- **Extracted data**
* * * * *

(** X7. The stored stake is the stake in thousandths of an ether. A
    [placeBet] that returns stores as encrypted amount the quotient of
    [msg.value] by 0.001 ether: a number between 1 and 10000, which the
    conversion to [uint32] leaves as it is. The remainder, less than 0.001
    ether, is in the balance but not in the stored amount. *)
Theorem stake_is_stored_in_thousandths msg v id p s u s' :
  placeBet msg v id p s = Ok u s' →
  let units := v / 1000000000000000 in
  encryptedAmount (bet s' id (sender msg)) = FHE_asEuint32 units
  ∧ 1 ≤ units ≤ 10000
  ∧ units * 1000000000000000 ≤ v < (units + 1) * 1000000000000000
  ∧ balance s' = balance s + v.
Proof.
  intros Hok. cbn zeta.
  apply placeBet_Ok in Hok as (_ & _ & _ & [Hlo Hhi] & _ & ->).
  change MIN_BET with 1000000000000000 in Hlo.
  change MAX_BET with 10000000000000000000 in Hhi.
  assert (1 ≤ v / 1000000000000000 ≤ 10000) as Hu.
  { split.
    - apply Z.div_le_lower_bound; lia.
    - apply Z.div_le_upper_bound; lia. }
  split_and!; try lia.
  - unfold bet; cbn. rewrite lookup_total_insert_eq. cbn.
    f_equal. unfold uint32.
    change (ether / 1000) with 1000000000000000.
    apply Z.mod_small. lia.
  - pose proof (Z.mul_div_le v 1000000000000000). lia.
  - pose proof (Z.mul_succ_div_gt v 1000000000000000). lia.
  - done.
Qed.

Lemma stake_is_stored_in_thousandths_witness :
  let s' := commit (placeBet (sent_by Bob 2000) 1999999999999999 0 true)
              s_created in
  let units := 1999999999999999 / 1000000000000000 in
  encryptedAmount (bet s' 0 (sender (sent_by Bob 2000))) = FHE_asEuint32 units
  ∧ 1 ≤ units ≤ 10000
  ∧ units * 1000000000000000 ≤ 1999999999999999
    < (units + 1) * 1000000000000000
  ∧ balance s' = balance s_created + 1999999999999999.
Proof.
  apply (stake_is_stored_in_thousandths (sent_by Bob 2000) 1999999999999999
           0 true s_created ()).
  vm_compute. reflexivity.
Defined.

(** A stake of 0.001999999999999999 ether is stored as 1. *)
Example stake_rounds_down :
  encryptedAmount
    (bet (commit (placeBet (sent_by Bob 2000) 1999999999999999 0 true)
            s_created) 0 Bob)
  = FHE_asEuint32 1.
Proof. vm_compute. reflexivity. Qed.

* * * * *

Your reply should consist of one number: how many lines in the entries contain the string "unfold".

- **Solved problem**
2